━━━ Records shown ━━━

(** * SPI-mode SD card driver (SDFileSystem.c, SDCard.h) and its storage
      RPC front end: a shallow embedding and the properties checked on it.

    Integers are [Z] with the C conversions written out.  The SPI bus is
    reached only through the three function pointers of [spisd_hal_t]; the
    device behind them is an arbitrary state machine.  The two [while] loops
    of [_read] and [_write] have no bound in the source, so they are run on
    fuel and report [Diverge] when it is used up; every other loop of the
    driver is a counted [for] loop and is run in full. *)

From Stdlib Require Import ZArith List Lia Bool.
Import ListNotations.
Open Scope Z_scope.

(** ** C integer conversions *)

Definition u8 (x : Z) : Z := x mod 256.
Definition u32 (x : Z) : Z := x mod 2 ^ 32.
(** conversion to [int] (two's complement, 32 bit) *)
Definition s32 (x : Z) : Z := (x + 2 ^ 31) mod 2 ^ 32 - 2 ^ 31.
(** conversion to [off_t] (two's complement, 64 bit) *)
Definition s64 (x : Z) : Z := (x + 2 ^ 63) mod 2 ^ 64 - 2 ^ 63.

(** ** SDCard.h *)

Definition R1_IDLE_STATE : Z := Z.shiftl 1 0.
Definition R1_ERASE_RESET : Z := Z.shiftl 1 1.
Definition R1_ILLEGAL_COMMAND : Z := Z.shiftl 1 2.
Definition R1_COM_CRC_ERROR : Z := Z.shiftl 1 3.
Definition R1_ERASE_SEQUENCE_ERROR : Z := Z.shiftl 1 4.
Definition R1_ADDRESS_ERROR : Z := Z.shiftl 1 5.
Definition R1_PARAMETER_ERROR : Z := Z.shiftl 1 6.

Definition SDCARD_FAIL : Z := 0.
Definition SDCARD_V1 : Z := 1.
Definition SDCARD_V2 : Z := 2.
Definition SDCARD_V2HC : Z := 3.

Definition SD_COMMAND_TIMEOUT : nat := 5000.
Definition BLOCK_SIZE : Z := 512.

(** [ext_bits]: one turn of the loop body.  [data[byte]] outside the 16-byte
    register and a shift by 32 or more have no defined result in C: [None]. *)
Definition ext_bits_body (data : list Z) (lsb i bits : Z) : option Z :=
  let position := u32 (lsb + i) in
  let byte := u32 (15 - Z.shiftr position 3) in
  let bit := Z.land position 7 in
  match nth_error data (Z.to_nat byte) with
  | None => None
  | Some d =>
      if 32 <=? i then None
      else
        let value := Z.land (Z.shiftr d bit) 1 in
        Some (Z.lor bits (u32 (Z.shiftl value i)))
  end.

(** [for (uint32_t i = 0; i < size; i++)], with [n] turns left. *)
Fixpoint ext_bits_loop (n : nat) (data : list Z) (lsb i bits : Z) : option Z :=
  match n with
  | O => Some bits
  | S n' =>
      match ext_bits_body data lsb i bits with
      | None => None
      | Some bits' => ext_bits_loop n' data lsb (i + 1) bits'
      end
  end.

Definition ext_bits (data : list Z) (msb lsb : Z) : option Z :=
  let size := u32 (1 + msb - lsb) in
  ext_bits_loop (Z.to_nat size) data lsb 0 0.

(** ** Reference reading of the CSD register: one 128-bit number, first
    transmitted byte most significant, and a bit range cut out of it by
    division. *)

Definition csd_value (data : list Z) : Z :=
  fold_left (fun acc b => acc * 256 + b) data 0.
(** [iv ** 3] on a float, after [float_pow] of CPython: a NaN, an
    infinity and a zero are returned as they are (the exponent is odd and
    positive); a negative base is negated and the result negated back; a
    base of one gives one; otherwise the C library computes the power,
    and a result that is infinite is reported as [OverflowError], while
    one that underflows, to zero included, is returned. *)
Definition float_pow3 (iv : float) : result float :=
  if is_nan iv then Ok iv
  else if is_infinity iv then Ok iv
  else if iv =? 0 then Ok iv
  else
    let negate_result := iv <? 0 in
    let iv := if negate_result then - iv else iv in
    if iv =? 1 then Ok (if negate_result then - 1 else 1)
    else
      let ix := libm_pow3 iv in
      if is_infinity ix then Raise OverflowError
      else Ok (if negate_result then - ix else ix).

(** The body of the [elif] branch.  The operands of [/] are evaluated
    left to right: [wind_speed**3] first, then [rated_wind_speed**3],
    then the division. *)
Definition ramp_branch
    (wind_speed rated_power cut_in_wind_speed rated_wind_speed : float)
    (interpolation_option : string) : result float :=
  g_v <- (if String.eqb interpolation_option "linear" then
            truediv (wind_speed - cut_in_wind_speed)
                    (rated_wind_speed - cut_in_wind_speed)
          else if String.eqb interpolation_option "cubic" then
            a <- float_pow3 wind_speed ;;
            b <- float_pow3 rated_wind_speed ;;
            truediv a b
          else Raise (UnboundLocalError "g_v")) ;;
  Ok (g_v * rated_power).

━━━

Work task
The lines from the one with "truediv (wind_speed - cut_in_wind_speed)" through the final line of the data are to be reproduced exactly, both included, with no other lines.

Task result
            truediv (wind_speed - cut_in_wind_speed)
                    (rated_wind_speed - cut_in_wind_speed)
          else if String.eqb interpolation_option "cubic" then
            a <- float_pow3 wind_speed ;;
            b <- float_pow3 rated_wind_speed ;;
            truediv a b
          else Raise (UnboundLocalError "g_v")) ;;
  Ok (g_v * rated_power).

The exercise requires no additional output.